Traditional office working may be a thing of the past, as working from home seems to be an intuitive choice during the height of the pandemic. However, as the office doors start to open again, should you keep working from home, or maybe you’re considering a co-working space as an alternative?
What is co-working?
In the simplest sense, co-working represents a shared place where workers from different companies come to work, meet and devote themselves to their business endeavours. Coworking space is defined by shared tools, services and facilities.
Before the pandemic, the main targets for a co-working model were often remote workers, travellers, digital nomads, independent scientists and independent contractors. However, in the past few years, the demand for co-working has increased significantly across the globe.
The benefits of co-working space
Networking opportunity. One of the most noticeable perks of working in a shared space is the opportunity to expand your professional network. Specifically, you would unlock the potential to build strong relationships with like-minded individuals, maintain new connections and facilitate future collaborations.
Increased creativity and productivity. When you’re working from home, the surroundings can play a significant part in occupying your focus and interrupting workflow, for example, kids, household chores, noisy neighbours, etc. In contrast, when you’re in an environment where everyone is 100% paying attention to their work, it’s very difficult to delay tasks, slack off or procrastinate.

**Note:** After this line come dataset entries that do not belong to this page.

(** A request brings the pool from [l] waiting to [l ++ [r]]. *)
Lemma register_run s0 l s r :
  waiting s0 l s → NoDup (pid_of <$> l ++ [r]) → (∀ r', r' ∈ l → compatible r r') →
  out_of r ≠ pid_of r →
  ∃ s', registerAgent (Some r) s = Ok (tt, s') ∧ waiting s0 (l ++ [r]) s' ∧ po_cached s' = false.
Proof.
  intros (Ha & Hr & Hp & Hsent) Hnd Hcomp Hself. unfold registerAgent.
  rewrite (bind_run m_get _ s s s) by done. eexists. split; [done|]. split; [|done].
  set (base := length (po_agents s0)) in *.
  assert (length (po_agents s) = (base + length l)%nat) as Hi
    by (rewrite Ha, length_app; unfold agents_of; by rewrite length_fmap).
  unfold waiting. cbn [po_agents po_registered po_pipeline po_sent]. fold base.
  rewrite Hi, Ha. split; [by apply connect_all|]. split; [|done].
  rewrite emplace_perm, Hr, length_app, seq_app. cbn. by rewrite Permutation_cons_append.
Qed.
End Waiting.

(** ** Looking for a pipeline *)

Section Valid.
Context `{HashOrder}.
Implicit Types (r : RegistrationRequest) (l rs t : list RegistrationRequest) (s : pool).

Lemma find_unique (f : nat → bool) js i :
  i ∈ js → f i = true → (∀ j, j ∈ js → f j = true → j = i) → List.find f js = Some i.
Proof.
  intros Hi Hf Hu. destruct (List.find f js) as [j|] eqn:E.
  - apply find_some in E as [Hj%list_elem_of_In Hfj]. by rewrite (Hu j).
  - apply list_elem_of_In in Hi. by rewrite (find_none _ _ E i Hi) in Hf.
Qed.

Lemma find_absent (f : nat → bool) js : (∀ j, j ∈ js → f j = false) → List.find f js = None.
Proof.
  intros Hf. destruct (List.find f js) as [j|] eqn:E; [|done].
  apply find_some in E as [Hj%list_elem_of_In Hfj]. by rewrite Hf in Hfj.
Qed.

(** Only the first program of a pipeline has no input. *)
Lemma chain_input rs r : pipe_chain rs → r ∈ rs → in_of r = 0 → head rs = Some r.
Proof.
  intros Hc [k Hk]%list_elem_of_lookup H0. destruct k as [|k].
  - destruct rs; [done|]. done.
  - destruct (rs !! k) as [r'|] eqn:E.
    + exfalso. destruct (pc_link _ Hc k r' r E Hk) as [_ Ei].
      apply (pc_pid _ Hc r'); [by eapply list_elem_of_lookup_2|congruence].
    + apply lookup_ge_None in E. apply lookup_lt_Some in Hk. lia.
Qed.

(** The programs from the first of [t] on that wait without a gap. *)
Fixpoint within l t : list RegistrationRequest :=
  match t with
  | [] => []
  | r :: t' => if decide (r ∈ l) then r :: within l t' else []
  end.

Lemma within_app l t : ∃ q, t = within l t ++ q ∧ (∀ r, head q = Some r → r ∉ l).
Proof.
  induction t as [|r t (q & Hq & Hh)]; [by exists []|]. cbn [within]. case_decide as Hr.
  - exists q. split; [|done]. cbn. by f_equal.
  - exists (r :: t). split; [done|]. by intros r' [= <-].
Qed.

Lemma within_elem l t r : r ∈ within l t → r ∈ l.
Proof.
  induction t as [|x t IH]; cbn [within]; [by intros ?%elem_of_nil|].
  case_decide; [|by intros ?%elem_of_nil]. intros [->|?]%elem_of_cons; auto.
Qed.

Lemma within_all l t : (∀ r, r ∈ t → r ∈ l) → within l t = t.
Proof.
  induction t as [|x t IH]; intros Ht; cbn [within]; [done|].
  rewrite decide_True by (apply Ht; by left). rewrite IH; [done|]. intros r Hr. apply Ht. by right.
Qed.

Lemma within_length l t : NoDup t → (length (within l t) ≤ length l)%nat.
Proof.
  intros Hnd. apply submseteq_length, NoDup_submseteq.
  - destruct (within_app l t) as (q & Hq & _). rewrite Hq in Hnd. by apply NoDup_app in Hnd as [? _].
  - intros r. apply within_elem.
Qed.

Definition position base l r : nat := (base + default 0%nat (find_pid l (pid_of r)))%nat.

(** [agents] holds the agents of [l] from [base] on. *)
Definition holds_agents (agents : list OperatorAgent) (base : nat) l : Prop :=
  ∀ k r, l !! k = Some r →
    agents !! (base + k)%nat = Some (setOutputAgent (next_of base l r) (create_agent r)).

Lemma waiting_holds s0 l s :
  waiting s0 l s → holds_agents (po_agents s) (length (po_agents s0)) l.
Proof.
  intros (Ha & _) k r Hk. rewrite Ha, lookup_app_r by lia.
  replace (_ + k - _)%nat with k by lia. by rewrite agents_of_lookup, Hk.
Qed.

Lemma find_pid_missing rs l r :
  pipe_chain rs → (∀ x, x ∈ l → x ∈ rs) → r ∈ rs → r ∉ l → find_pid l (pid_of r) = None.
Proof.
  intros Hc Hl Hr Hn. apply find_pid_None. intros x Hx E. apply Hn.
  replace r with x; [done|]. apply (pid_inj rs); auto. apply Hc.
Qed.

Lemma walk_run agents base rs l :
  pipe_chain rs → NoDup (pid_of <$> l) → (∀ r, r ∈ l → r ∈ rs) → holds_agents agents base l →
  ∀ t pre fuel, rs = pre ++ t → (length (within l t) ≤ fuel)%nat →
    walk_outputs fuel agents
      (r ← head t; (λ k, (base + k)%nat) <$> find_pid l (pid_of r))
    = Ok (position base l <$> within l t).
Proof.
  intros Hc Hnd Hl Hag t. induction t as [|r t IH]; intros pre fuel Hrs Hfuel; [by destruct fuel|].
  assert (r ∈ rs) as Hr by (rewrite Hrs; apply elem_of_app; right; by left).
  cbn [within] in *. destruct (decide (r ∈ l)) as [Hin|Hout].
  2: { cbn. rewrite (find_pid_missing rs) by done. by destruct fuel. }
  apply list_elem_of_lookup in Hin as [k Hk].
  assert (find_pid l (pid_of r) = Some k) as Hp by by apply find_pid_Some.
  destruct fuel as [|fuel]; [cbn in Hfuel; lia|].
  cbn [head mbind option_bind]. rewrite Hp. cbn [fmap option_fmap option_map walk_outputs].
  rewrite (Hag k r Hk). unfold isOutputAgent. cbn [setOutputAgent create_agent ag_outputAgentPid ag_outputAgent].
  change (u32 (rq_output_pid r)) with (out_of r). rewrite fmap_cons.
  assert (position base l r = (base + k)%nat) as -> by (unfold position; by rewrite Hp).
  destruct t as [|r2 t].
  - assert (out_of r = 0) as -> by (apply (pc_last _ Hc); by rewrite Hrs, last_snoc). done.
  - assert (out_of r = pid_of r2) as Eo.
    { apply (pc_link _ Hc (length pre)); rewrite Hrs.
      - rewrite lookup_app_r by lia. by rewrite Nat.sub_diag.
      - rewrite lookup_app_r by lia. by replace (S (length pre) - length pre)%nat with 1%nat by lia. }
    rewrite Eo, (proj2 (Z.eqb_neq _ _)).
    2: { apply (pc_pid _ Hc). rewrite Hrs. apply elem_of_app. right. right. by left. }
    unfold next_of. rewrite Eo.
    specialize (IH (pre ++ [r]) fuel). cbn [head mbind option_bind] in IH.
    rewrite IH; [done| |cbn [length] in Hfuel; lia]. rewrite Hrs. by rewrite <-app_assoc.
Qed.
End Valid.

(** ** The registration of a whole pipeline *)

Section Registration.
Context `{HashOrder}.
Implicit Types (r : RegistrationRequest) (l rs : list RegistrationRequest) (s : pool).

Definition input_agent_iff base l rs agents : Prop :=
  ∀ k r, l !! k = Some r → agent_is isInputAgent agents (base + k)%nat = true ↔ head rs = Some r.

Lemma holds_input agents base rs l :
  pipe_chain rs → (∀ r, r ∈ l → r ∈ rs) → holds_agents agents base l →
  input_agent_iff base l rs agents.
Proof.
  intros Hc Hl Hag k r Hk. unfold agent_is. rewrite (Hag k r Hk).
  unfold isInputAgent. cbn [setOutputAgent create_agent ag_inputAgentPid].
  change (u32 (rq_input_pid r)) with (in_of r). rewrite Z.eqb_eq. split.
  - intros E. apply (chain_input rs); [done| |done]. apply Hl. by eapply list_elem_of_lookup_2.
  - apply (pc_first _ Hc).
Qed.

Lemma registered_elem s0 l s i :
  waiting s0 l s → i ∈ po_registered s ↔
  ∃ k, i = (length (po_agents s0) + k)%nat ∧ (k < length l)%nat.
Proof.
  intros (_ & Hr & _). rewrite Hr, elem_of_seq. split.
  - intros Hi. exists (i - length (po_agents s0))%nat. lia.
  - intros (k & -> & Hk). lia.
Qed.

(** The search for the start finds the first program if it waits. *)
Lemma find_start s0 l s rs r0 :
  pipe_chain rs → (∀ r, r ∈ l → r ∈ rs) → NoDup (pid_of <$> l) → waiting s0 l s →
  head rs = Some r0 →
  List.find (agent_is isInputAgent (po_agents s)) (po_registered s)
  = (λ k, (length (po_agents s0) + k)%nat) <$> find_pid l (pid_of r0).
Proof.
  intros Hc Hl Hnd Hw H0. pose proof (holds_input _ _ _ _ Hc Hl (waiting_holds _ _ _ Hw)) as Hin.
  assert (r0 ∈ rs) as Hr0 by (destruct rs; [done|]; injection H0 as ->; by left).
  destruct (decide (r0 ∈ l)) as [[k Hk]%list_elem_of_lookup|Hn].
  - rewrite (find_pid_Some l k) by done. cbn. apply find_unique.
    + apply (registered_elem _ _ _ _ Hw). exists k. split; [done|by eapply lookup_lt_Some].
    + by apply (Hin k r0).
    + intros j (q & -> & Hq)%(registered_elem _ _ _ _ Hw) Hj.
      destruct (lookup_lt_is_Some_2 l q Hq) as [r Hr]. apply (Hin q r Hr) in Hj.
      assert (r = r0) as -> by congruence. f_equal.
      apply (NoDup_lookup _ _ _ (pid_of r0) Hnd); rewrite list_lookup_fmap; [by rewrite Hr|by rewrite Hk].
  - rewrite (find_pid_missing rs) by done. cbn. apply find_absent.
    intros j (q & -> & Hq)%(registered_elem _ _ _ _ Hw).
    destruct (lookup_lt_is_Some_2 l q Hq) as [r Hr].
    apply not_true_iff_false. intros Hj%(Hin q r Hr). apply Hn.
    assert (r = r0) as <- by congruence. by eapply list_elem_of_lookup_2.
Qed.

(** As long as a program of the pipeline is missing nothing is found. *)
Lemma contains_incomplete s0 l s rs :
  pipe_chain rs → (∀ r, r ∈ l → r ∈ rs) → NoDup (pid_of <$> l) → waiting s0 l s →
  po_cached s = false → ¬ (∀ r, r ∈ rs → r ∈ l) →
  ∃ s', containsValidPipeline s = Ok (false, s') ∧ waiting s0 l s' ∧ po_cached s' = false.
Proof.
  intros Hc Hl Hnd Hw Hcached Hmiss.
  destruct rs as [|r0 rest] eqn:Ers; [by destruct (pc_nonempty _ Hc)|].
  pose proof (find_start s0 l s (r0 :: rest) r0 Hc Hl Hnd Hw eq_refl) as Hfind.
  unfold containsValidPipeline. rewrite (bind_run m_get _ s s s) by done. rewrite Hcached, Hfind.
  destruct (find_pid l (pid_of r0)) as [k|] eqn:Ek; cbn [fmap option_fmap option_map].
  2: { eexists. split; [done|]. split; [|done]. destruct Hw as (? & ? & ? & ?). by split. }
  pose proof (walk_run (po_agents s) (length (po_agents s0)) (r0 :: rest) l Hc Hnd Hl
    (waiting_holds _ _ _ Hw) (r0 :: rest) [] (length (po_agents s)) eq_refl) as Hwalk.
  cbn [head mbind option_bind] in Hwalk. rewrite Ek in Hwalk. cbn [fmap option_fmap option_map] in Hwalk.
  assert (NoDup (r0 :: rest)) as Hnd' by (eapply NoDup_fmap_1, (pc_nodup _ Hc)).
  rewrite (bind_run (m_lift _) _ s _ s) by
    (unfold m_lift; rewrite Hwalk; [done|];
     etransitivity; [by apply within_length|];
     destruct Hw as (-> & _); rewrite length_app; unfold agents_of; rewrite length_fmap; lia).
  destruct (within_app l (r0 :: rest)) as (q & Hq & Hhead).
  set (w := within l (r0 :: rest)) in *.
  destruct (find_pid_inv _ _ _ Ek) as (x & Hx & Ex).
  assert (r0 ∈ l) as Hr0.
  { replace r0 with x; [by eapply list_elem_of_lookup_2|].
    apply (pid_inj (r0 :: rest)); [apply Hc|apply Hl; by eapply list_elem_of_lookup_2|by left|done]. }
  destruct (last w) as [b|] eqn:Elast.
  2: { exfalso. apply last_None in Elast. rewrite Elast in Hq. destruct q as [|y q]; [done|].
       injection Hq as -> ->. by apply (Hhead y). }
  rewrite fmap_last, Elast. cbn [fmap option_fmap option_map].
  destruct q as [|y q].
  { exfalso. apply Hmiss. intros r Hr. rewrite app_nil_r in Hq. rewrite Hq in Hr.
    by eapply within_elem. }
  apply last_Some in Elast as [w' Ew].
  assert (b ∈ l) as Hb by (apply (within_elem l (r0 :: rest)); fold w; rewrite Ew; apply elem_of_app; right; by left).
  assert (out_of b ≠ 0) as Hout.
  { destruct (pc_link _ Hc (length w') b y) as [-> _].
    - rewrite Hq, Ew, <-app_assoc, lookup_app_r by lia. by rewrite Nat.sub_diag.
    - rewrite Hq, Ew, <-app_assoc, lookup_app_r by lia.
      by replace (S (length w') - length w')%nat with 1%nat by lia.
    - apply (pc_pid _ Hc). rewrite Hq. apply elem_of_app. right. by left. }
  apply list_elem_of_lookup in Hb as [kb Hkb].
  unfold agent_is, position. rewrite (find_pid_Some l kb) by done.
  change (default 0%nat (Some kb)) with kb. rewrite (waiting_holds _ _ _ Hw kb b Hkb). unfold isOutputAgent.
  cbn [setOutputAgent create_agent ag_outputAgentPid]. change (u32 (rq_output_pid b)) with (out_of b).
  rewrite (proj2 (Z.eqb_neq _ _)) by done.
  eexists. split; [done|]. split; [|done]. destruct Hw as (? & ? & ? & ?). by split.
Qed.

(** When the last program has said hello the whole pipeline is found, in its
    order, and no program waits any more. *)
Lemma contains_complete s0 l s rs :
  pipe_chain rs → l ≡ₚ rs → waiting s0 l s → po_cached s = false →
  ∃ s', containsValidPipeline s = Ok (true, s') ∧ po_registered s' = [] ∧
    po_sent s' = po_sent s0 ∧
    (λ i, setOutputAgent None <$> po_agents s' !! i) <$> po_pipeline s' = Some ∘ create_agent <$> rs.
Proof.
  intros Hc Hperm Hw Hcached.
  assert (NoDup (pid_of <$> l)) as Hnd by (rewrite Hperm; apply Hc).
  assert (∀ r, r ∈ l ↔ r ∈ rs) as Hl by (intros r; by rewrite Hperm).
  destruct (head rs) as [r0|] eqn:Hhead; [|by apply head_None, (pc_nonempty _ Hc) in Hhead].
  assert (find_pid l (pid_of r0) = Some (default 0%nat (find_pid l (pid_of r0)))) as Hp.
  { destruct (find_pid l (pid_of r0)) eqn:E; [done|]. exfalso.
    assert (r0 ∈ l) as [k Hk]%list_elem_of_lookup.
    { apply Hl. destruct rs; [done|]. injection Hhead as ->. by left. }
    by rewrite (find_pid_Some l k r0 Hnd Hk) in E. }
  unfold containsValidPipeline. rewrite (bind_run m_get _ s s s) by done. rewrite Hcached.
  rewrite (find_start s0 l s rs r0); [|done|by intros r ?%Hl|done|done|done].
  pose proof (walk_run (po_agents s) (length (po_agents s0)) rs l Hc Hnd (λ r, proj1 (Hl r))
    (waiting_holds _ _ _ Hw) rs [] (length (po_agents s)) eq_refl) as Hwalk.
  rewrite Hhead in Hwalk. cbn [mbind option_bind] in Hwalk.
  rewrite (within_all l rs) in Hwalk by (by intros r ?%Hl).
  rewrite Hp in Hwalk |- *. cbn [fmap option_fmap option_map] in Hwalk |- *.
  rewrite (bind_run (m_lift _) _ s (position (length (po_agents s0)) l <$> rs) s).
  2: { unfold m_lift. rewrite Hwalk; [done|]. destruct Hw as (-> & _).
       rewrite length_app; unfold agents_of; rewrite length_fmap, Hperm. lia. }
  destruct (last rs) as [b|] eqn:Elast; [|by apply last_None, (pc_nonempty _ Hc) in Elast].
  rewrite fmap_last, Elast. cbn [fmap option_fmap option_map].
  assert (b ∈ l) as [kb Hkb]%list_elem_of_lookup.
  { apply Hl. apply last_Some in Elast as [w' ->]. apply elem_of_app. right. by left. }
  assert (∀ k r, l !! k = Some r → position (length (po_agents s0)) l r = (length (po_agents s0) + k)%nat)
    as Hpos by (intros k r Hk; unfold position; by rewrite (find_pid_Some l k r)).
  rewrite (Hpos kb b Hkb). unfold agent_is at 1.
  rewrite (waiting_holds _ _ _ Hw kb b Hkb). unfold isOutputAgent.
  cbn [setOutputAgent create_agent ag_outputAgentPid]. change (u32 (rq_output_pid b)) with (out_of b).
  rewrite (pc_last _ Hc b Elast). cbn [Z.eqb].
  eexists. split; [done|]. cbn [po_registered po_sent po_agents po_pipeline].
  split; [|split; [by destruct Hw as (_ & _ & _ & ->)|]].
  - apply Permutation_nil. symmetry. destruct (filter _ _) as [|i q] eqn:E; [done|]. exfalso.
    assert (i ∈ i :: q) as Hi by (by left). rewrite <-E in Hi. apply list_elem_of_filter in Hi as [Hn Hi].
    apply (registered_elem _ _ _ _ Hw) in Hi as (k & -> & Hk).
    destruct (lookup_lt_is_Some_2 l k Hk) as [r Hr]. apply Hn, list_elem_of_fmap.
    exists r. split; [by rewrite (Hpos k r Hr)|]. apply Hl. by eapply list_elem_of_lookup_2.
  - rewrite <-list_fmap_compose. apply list_fmap_ext. intros j r Hr. cbn.
    assert (r ∈ l) as [k Hk]%list_elem_of_lookup by (apply Hl; by eapply list_elem_of_lookup_2).
    rewrite (Hpos k r Hk), (waiting_holds _ _ _ Hw k r Hk). done.
Qed.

Decreased sense of loneliness and isolation. It is scientifically proven that humans have a biological drive to belong. People seek out social contact not solely because of the life functions it can fulfil, but also because it is inherently rewarding. Human interaction does not only help people to cope with the stress and major changes in life, but also in knowing that one is valued by others, it helps one to forget the negative aspects of life, and think more positively about one’s environment.
Better physical health. Berkman and Syme (1979) found that the mortality rate among men and women with the fewest social ties was more than doubled compared to adults with the most social ties, irregardless of their health behaviours, socioeconomic status and other variables that might influence the risk of death. Additionally, in a 2010 report published by The Journal of Health and Social Behaviour, low quantity or quality of social ties is linked to a host of health conditions such as cancer, autoimmune disorders, high blood pressure, repeat heart attacks, slowed wound healing and the development and worsening of cardiovascular disease.
Greater flexibility. Most co-working spaces allow short-term leases and flexible pay-as-you-go terms, which is beneficial in terms of cost-saving for startups, freelancers or new companies that just entered the market. Furthermore, by sharing the internet, infrastructure and facilities, etc. with other enterprises, co-working is also a very cost-efficient choice.
Evidently, co-working is a great choice when it comes to cost-saving and the well-being of the employees.